ペーター・ムスバッハが、ベルリン公演の後の質疑応答の時間に、語った言葉が、僕にはとても意味のあるヒントのように思われます。「武満さんのように、自分に感動を与えたものに正直であること、その生き方は、ドイツ人である私たちの今に、とても重要なことなのです。」

彼にとっては、ドイツという国が20世紀に背負った重荷と、そのことへのクリーンな対応の裏側に、未だ乗り越え得ない自我への執着があり、それとの戦いが、ほんとうの自分たちの未来であるかのようでした。。もちろん、これは僕の印象ですが。。

 

武満徹さん、という、西洋音楽のなかで日本が生んだ天才の作品を、ムスバッハという西洋でもっとも先端をいく演出家が解釈する、ということは、歴史上でもたいへん稀で、新しく、そして今後の扉をひらく作業です。その初めての瞬間が、4月に日本にも上陸します。みなさんにも、是非、見ていただきたいと思います。ベルリンとパリでは、微妙に演出が異なっていましたから、今度の日本公演でも新しい演出がされる部分があるでしょう。
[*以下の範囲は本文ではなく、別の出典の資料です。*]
Lemma C3_blank_description_empty_requirements_witness :
  result_of (analyze_requirements RequirementsAnalyzer.__init__ "  ") []
  = Returned no_requirements
  /\ exists r,
       result_of (process_architecture_request MultiAgentOrchestrator.__init__
                    "  " AWS) [] = Returned r
       /\ FinalRecommendation.requirements r = no_requirements.
Proof.
  apply (C3_blank_description_empty_requirements
           MultiAgentOrchestrator.__init__ RequirementsAnalyzer.__init__ "  " AWS []).
  reflexivity.
Defined.

(** ** Descriptions with no keyword *)

(** C4, as stated, fails: on a description with no keyword the run returns
    no business requirement at all, and a confidence above 0.3. *)
Lemma C4_unmatched_description_confidence :
  first_match "asdkj qpwoe random text" = None
  /\ exists r,
       result_of (process_architecture_request MultiAgentOrchestrator.__init__
                    "asdkj qpwoe random text" AWS) [] = Returned r
       /\ Requirements.business_requirements (FinalRecommendation.requirements r) = []
       /\ PrimFloat.leb (FinalRecommendation.confidence_score r) 0.3%float = false.
Proof.
  split; [reflexivity|].
  eexists. rewrite process_architecture_request_returns.
  split; [reflexivity|]. split; reflexivity.
Qed.
(** * Rust enum generator of the protobuf compiler

    A shallow embedding of [src/google/protobuf/compiler/rust/enum.cc]:
    the identifier normalizer ([camelToSnakeCase],
    [screamingSnakeToUpperCamelCase]), the alias resolver ([enumValues]) and
    the emitter ([GenerateEnumDefinition]), followed by the properties the
    specification states about them. *)

From Stdlib Require Import ZArith NArith Ascii String Bool Lia.
From Stdlib Require Import DecimalString.
From stdpp Require Import gmap strings list fin_maps.

(** ** The parts of Abseil the generator calls

    [char] is a byte; the classification functions of [absl/strings/ascii.h]
    are table lookups over the 256 byte values and recognise ASCII only. *)
Module absl.

Definition ascii_isupper (c : ascii) : bool :=
  let n := N_of_ascii c in ((65 <=? n) && (n <=? 90))%N.

Definition ascii_islower (c : ascii) : bool :=
  let n := N_of_ascii c in ((97 <=? n) && (n <=? 122))%N.

Definition ascii_isalpha (c : ascii) : bool :=
  ascii_isupper c || ascii_islower c.

Definition ascii_isdigit (c : ascii) : bool :=
  let n := N_of_ascii c in ((48 <=? n) && (n <=? 57))%N.

Definition ascii_tolower (c : ascii) : ascii :=
  if ascii_isupper c then ascii_of_N (N_of_ascii c + 32) else c.

Definition ascii_toupper (c : ascii) : ascii :=
  if ascii_islower c then ascii_of_N (N_of_ascii c - 32) else c.

(** [string_view::remove_prefix(n)], called with [n <= size()] only. *)
Fixpoint remove_prefix (s : string) (n : nat) : string :=
  match n, s with
  | S n', String _ rest => remove_prefix rest n'
  | _, _ => s
  end.
(** * Grade calculator: a shallow embedding of [grade_calculator.py]

    The script loads an exam description, validates each student record,
    scores it against the answer key, bands the percentage into a letter
    grade and renders a text report with class statistics.

    Python [float] is IEEE 754 binary64.  It is modelled with the standard
    library's [spec_float] at precision 53 and maximal exponent 1024, whose
    operations round to nearest, ties to even, exactly as CPython does on the
    usual platforms.  Python [int] is [Z]; [len] yields a [nat].

    The data read from the file are modelled twice.  The pipeline works on
    typed records, those of the input format, in which a field of a student
    may be absent.  [validate_student_data], which is handed whatever the
    file held, is also modelled on dictionaries of arbitrary JSON values,
    where it can raise. *)

From Stdlib Require Import ZArith List String Ascii Bool Lia QArith Qabs Qpower.
From Stdlib Require Import DecimalString Floats.SpecFloat.
Import ListNotations.
Close Scope Q_scope.

Set Implicit Arguments.

(** ** Python exceptions and results *)

(** [OtherError] stands for the exceptions of opening and reading a file that
    the script names nowhere ([UnicodeDecodeError], [PermissionError], ...),
    all of them subclasses of [Exception], with the text [str] gives them. *)
Inductive exn : Type :=
| ZeroDivisionError
| KeyError (key : string)
| ValueError (message : string)
| TypeError (message : string)
| OtherError (message : string)
| SystemExit (code : Z).

Inductive result (A : Type) : Type :=
| Ok (a : A)
| Raise (e : exn).

Arguments Ok {A} a.
Arguments Raise {A} e.

Definition bind {A B : Type} (r : result A) (k : A -> result B) : result B :=
  match r with
  | Ok a => k a
  | Raise e => Raise e
  end.

Notation "x <- r ;; k" := (bind r (fun x => k))
  (at level 61, r at next level, right associativity).
Notation "' pat <- r ;; k" := (bind r (fun x => match x with pat => k end))
  (at level 61, pat pattern, r at next level, right associativity).

(** ** Python floats *)

Module PyFloat.

Definition prec : Z := 53.
Definition emax : Z := 1024.

Definition float : Type := spec_float.

(** [float(z)] for an [int] that a double holds exactly (below 2^53 in
    absolute value, which every list length and every literal here is). *)
Definition of_Z (z : Z) : float := binary_normalize prec emax z 0 false.
Definition of_nat (n : nat) : float := of_Z (Z.of_nat n).

Definition add : float -> float -> float := SFadd prec emax.
Definition sub : float -> float -> float := SFsub prec emax.
Definition mul : float -> float -> float := SFmul prec emax.
Definition div : float -> float -> float := SFdiv prec emax.
Definition abs : float -> float := SFabs.

(** Comparisons; each is [False] as soon as one side is a NaN. *)
Definition ltb (x y : float) : bool := SFltb x y.
Definition leb (x y : float) : bool := SFleb x y.
Definition gtb (x y : float) : bool := SFltb y x.
Definition geb (x y : float) : bool := SFleb y x.

Definition is_nan (x : float) : bool :=
  match x with S754_nan => true | _ => false end.

Definition is_finite (x : float) : bool :=
  match x with S754_zero _ | S754_finite _ _ _ => true | _ => false end.

(** Truthiness of a float: [bool(x)] is [x != 0.0]. *)
Definition truthy (x : float) : bool :=
  match x with S754_zero _ => false | _ => true end.

(** The exact value of a finite float, as a rational. *)
Definition to_Q (x : float) : Q :=
  match x with
  | S754_finite s m e =>
      let v := (inject_Z (Z.pos m) * Qpower 2 e)%Q in
      if s then Qopp v else v
  | _ => 0%Q
  end.

(** A position in the order of the non-NaN floats: class, then exponent,
    then mantissa, all three mirrored for negative numbers. *)
Definition key (x : float) : option (Z * Z * Z) :=
  match x with
  | S754_nan => None
  | S754_zero _ => Some (0, 0, 0)%Z
  | S754_infinity false => Some (2, 0, 0)%Z
  | S754_infinity true => Some (-2, 0, 0)%Z
  | S754_finite false m e => Some (1, e, Z.pos m)%Z
  | S754_finite true m e => Some (-1, - e, Z.neg m)%Z
  end.

Definition lex3 (a b : Z * Z * Z) : comparison :=
  let '(a1, a2, a3) := a in
  let '(b1, b2, b3) := b in
  match (a1 ?= b1)%Z with
  | Eq => match (a2 ?= b2)%Z with
          | Eq => (a3 ?= b3)%Z
          | c => c
          end
  | c => c
  end.

Definition lex3_le (a b : Z * Z * Z) : Prop := lex3 a b <> Gt.

Definition le (x y : float) : Prop := leb x y = true.
Definition lt (x y : float) : Prop := ltb x y = true.

End PyFloat.

Import PyFloat.

Declare Scope pyfloat_scope.
Delimit Scope pyfloat_scope with py.
Infix "<=" := PyFloat.le : pyfloat_scope.
Infix "<" := PyFloat.lt : pyfloat_scope.
Notation "x <= y <= z" := (PyFloat.le x y /\ PyFloat.le y z) : pyfloat_scope.
Notation "x <= y < z" := (PyFloat.le x y /\ PyFloat.lt y z) : pyfloat_scope.

(** ** Formatting: [str(int)] and the [.1f] presentation of a float *)

Open Scope string_scope.

Definition str_of_Z (z : Z) : string := NilZero.string_of_int (Z.to_int z).
Definition str_of_nat (n : nat) : string := NilZero.string_of_uint (Nat.to_uint n).

(** [s * n] on strings. *)
Fixpoint str_repeat (s : string) (n : nat) : string :=
  match n with
  | O => ""
  | S k => s ++ str_repeat s k
  end.

(** Nearest integer to [num / den], ties to even ([0 <= num], [0 < den]). *)
Definition round_half_even (num den : Z) : Z :=
  let q := (num / den)%Z in
  let r := (num mod den)%Z in
  match (2 * r ?= den)%Z with
  | Lt => q
  | Gt => (q + 1)%Z
  | Eq => if Z.even q then q else (q + 1)%Z
  end.

Definition sign_str (s : bool) : string := if s then "-" else "".

(** [f"{x:.1f}"]: the exact binary value, correctly rounded to one decimal. *)
Definition format_1f (x : float) : string :=
  match x with
  | S754_nan => "nan"
  | S754_infinity s => sign_str s ++ "inf"
  | S754_zero s => sign_str s ++ "0.0"
  | S754_finite s m e =>
      let tenths :=
        if (0 <=? e)%Z then (10 * Z.pos m * 2 ^ e)%Z
        else round_half_even (10 * Z.pos m) (2 ^ (- e)) in
      sign_str s ++ str_of_Z (tenths / 10) ++ "." ++ str_of_Z (tenths mod 10)
  end.

(** ** Data model *)

(** A student record as loaded from JSON: a dictionary in which each of the
    three keys may be absent.  A key that is present carries a value of the
    type the input format gives it. *)
Record student : Type := {
  student_id : option string;
  student_name : option string;
  answers : option (list string)
}.

Record exam_info : Type := {
  exam_name : string;
  date : string;
  total_questions : Z
}.

Record exam_data : Type := {
  info : exam_info;
  answer_key : list string;
  students : list student
}.

Inductive grade : Type := gA | gB | gC | gD | gF.

Definition grade_eqb (g h : grade) : bool :=
  match g, h with
  | gA, gA | gB, gB | gC, gC | gD, gD | gF, gF => true
  | _, _ => false
  end.

Definition grade_str (g : grade) : string :=
  match g with gA => "A" | gB => "B" | gC => "C" | gD => "D" | gF => "F" end.

Record grade_data : Type := {
  gd_student_name : string;
  percentage : float;
  letter_grade : grade;
  correct_count : nat
}.

Record stats : Type := {
  class_average : float;
  highest_score : float;
  lowest_score : float;
  grade_distribution : list (grade * nat)
}.

(** ** [validate_student_data] *)

Definition required_fields : list string := ["student_id"; "student_name"; "answers"].

Definition valid_answers : list string := ["A"; "B"; "C"; "D"].

Definition is_valid_answer (answer : string) : bool :=
  existsb (String.eqb answer) valid_answers.

(** The loop over [enumerate(student['answers'])], from index [i] on. *)
Fixpoint check_answers (i : nat) (l : list string) : bool * string :=
  match l with
  | [] => (true, "")
  | answer :: rest =>
      if negb (is_valid_answer answer)
      then (false, "Invalid answer '" ++ answer ++ "' at question " ++ str_of_nat (i + 1))
      else check_answers (S i) rest
  end.

(** The loop over [required_fields] is unrolled, in the order of the list:
    the first absent field is the one reported, and past the loop the
    answers are at hand. *)
Definition validate_student_data (s : student) (total_questions : Z) : bool * string :=
  match student_id s, student_name s, answers s with
  | None, _, _ => (false, "Missing required field: " ++ "student_id")
  | Some _, None, _ => (false, "Missing required field: " ++ "student_name")
  | Some _, Some _, None => (false, "Missing required field: " ++ "answers")
  | Some _, Some _, Some ans =>
      if negb (Z.of_nat (List.length ans) =? total_questions)%Z
      then (false, "Expected " ++ str_of_Z total_questions ++ " answers, got "
                   ++ str_of_nat (List.length ans))
      else check_answers 0 ans
  end.

(** ** [validate_student_data] on any loaded record

    The function is annotated [Dict[str, Any]]: the values of a record are
    whatever JSON the file held.  Here the record is such a dictionary, and
    the function of the previous section is its restriction to the records
    whose fields have the types of the input format
    ([validate_student_dict_typed] below). *)

#[warnings="-register-all"] Inductive json : Type :=
| JNull
| JBool (b : bool)
| JInt (z : Z)
| JFloat (x : float)
| JStr (s : string)
| JList (l : list json)
| JDict (d : list (string * json)).

(** A dictionary with string keys, as the list of its items: the value of a
    key is that of its first item, and later items with the same key do not
    count. *)
Definition dict : Type := list (string * json).

(** [d.get(k)] *)
Definition dict_get (k : string) (d : dict) : option json :=
  match find (fun kv => String.eqb (fst kv) k) d with
  | Some kv => Some (snd kv)
  | None => None
  end.

(** [k in d] *)
Definition dict_has (k : string) (d : dict) : bool :=
  match dict_get k d with Some _ => true | None => false end.

(** [d[k]] *)
Definition dict_getitem (k : string) (d : dict) : result json :=
  match dict_get k d with
  | Some v => Ok v
  | None => Raise (KeyError k)
  end.

(** The keys of a dictionary, each once, in the order of the items. *)
Fixpoint dict_keys (d : dict) : list string :=
  match d with
  | [] => []
  | (k, _) :: rest => k :: filter (fun k' => negb (String.eqb k' k)) (dict_keys rest)
  end.

(** A byte that continues a character in the encoding of a [str]. *)
Definition is_continuation (c : ascii) : bool :=
  (128 <=? nat_of_ascii c)%nat && (nat_of_ascii c <? 192)%nat.

(** The characters of a [str], each with the bytes that encode it. *)
Fixpoint code_points (s : string) : list string :=
  match s with
  | EmptyString => []
  | String c rest =>
      match rest with
      | String c' _ =>
          if is_continuation c' then
            match code_points rest with
            | first :: others => String c first :: others
            | [] => [String c EmptyString]
            end
          else String c EmptyString :: code_points rest
      | EmptyString => [String c EmptyString]
      end
  end.

(** What [len] counts and [enumerate] runs over: the items of a list, the
    characters of a string, the keys of a dictionary; nothing else has a
    length. *)
Definition sequence_items (v : json) : option (list json) :=
  match v with
  | JList l => Some l
  | JStr s => Some (map JStr (code_points s))
  | JDict d => Some (map JStr (dict_keys d))
  | _ => None
  end.

Definition type_name (v : json) : string :=
  match v with
  | JNull => "NoneType"
  | JBool _ => "bool"
  | JInt _ => "int"
  | JFloat _ => "float"
  | JStr _ => "str"
  | JList _ => "list"
  | JDict _ => "dict"
  end.

(** [answer not in valid_answers]: the set hashes the value first, which a
    list or a dictionary refuses; only a string equals a member. *)
Definition not_in_valid_answers (answer : json) : result bool :=
  match answer with
  | JList _ | JDict _ => Raise (TypeError ("unhashable type: '" ++ type_name answer ++ "'"))
  | JStr s => Ok (negb (is_valid_answer s))
  | _ => Ok true
  end.

Section AnyRecord.

(** [str(v)] for a float, a list or a dictionary, as the interpreter gives
    it. *)
Variable str_of_other : json -> string.

(** [f"{v}"] *)
Definition py_format (v : json) : string :=
  match v with
  | JStr s => s
  | JNull => "None"
  | JBool true => "True"
  | JBool false => "False"
  | JInt z => str_of_Z z
  | _ => str_of_other v
  end.

(** The loop over [enumerate(student['answers'])], from index [i] on. *)
Fixpoint check_items (i : nat) (l : list json) : result (bool * string) :=
  match l with
  | [] => Ok (true, "")
  | answer :: rest =>
      outside <- not_in_valid_answers answer ;;
      if outside
      then Ok (false, "Invalid answer '" ++ py_format answer ++ "' at question "
                      ++ str_of_nat (i + 1))
      else check_items (S i) rest
  end.

Definition validate_student_dict (student : dict) (total_questions : Z)
  : result (bool * string) :=
  match find (fun field => negb (dict_has field student)) required_fields with
  | Some field => Ok (false, "Missing required field: " ++ field)
  | None =>
      answers <- dict_getitem "answers" student ;;
      match sequence_items answers with
      | None =>
          Raise (TypeError ("object of type '" ++ type_name answers ++ "' has no len()"))
      | Some items =>
          if negb (Z.of_nat (List.length items) =? total_questions)%Z
          then Ok (false, "Expected " ++ str_of_Z total_questions ++ " answers, got "
                          ++ str_of_nat (List.length items))
          else check_items 0 items
      end
  end.

End AnyRecord.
とても楽しみです。

 

 

パリでは、僕は相変わらずの美術館三昧、それから、今回はホテルにキッチンが付いてましたので、スーパーで種々の食材の素晴らしさに目を見張っては、つたない料理に熱中しておりました。トマトだけは日本の方がおいしいと思いましたが。。

スーパーでお買い物

パリの料理

オルセーのレストラン

オルセーのカフェ(カプチーノ美味しそう!by管理人)

 

そして日本に帰って、翌日大阪へ。大阪では古部さんと僕のために猿谷さんが書いてくださったコンチェルト「音の風韻2」を山下一史さん指揮大阪シンフォニカーと初演しました。猿谷さんの作品はいつも、かっこ良くて、少しだけ寂しくて、でも、その後ろに垣間見えるゴージャス感、(わかるかな~?)が、とても素敵なのですが、今回はそれに加え、オーケストラの表現力が最大限に生かされていて、とてもきれいな曲でした。今後ももっともっと演奏して行きたい作品です。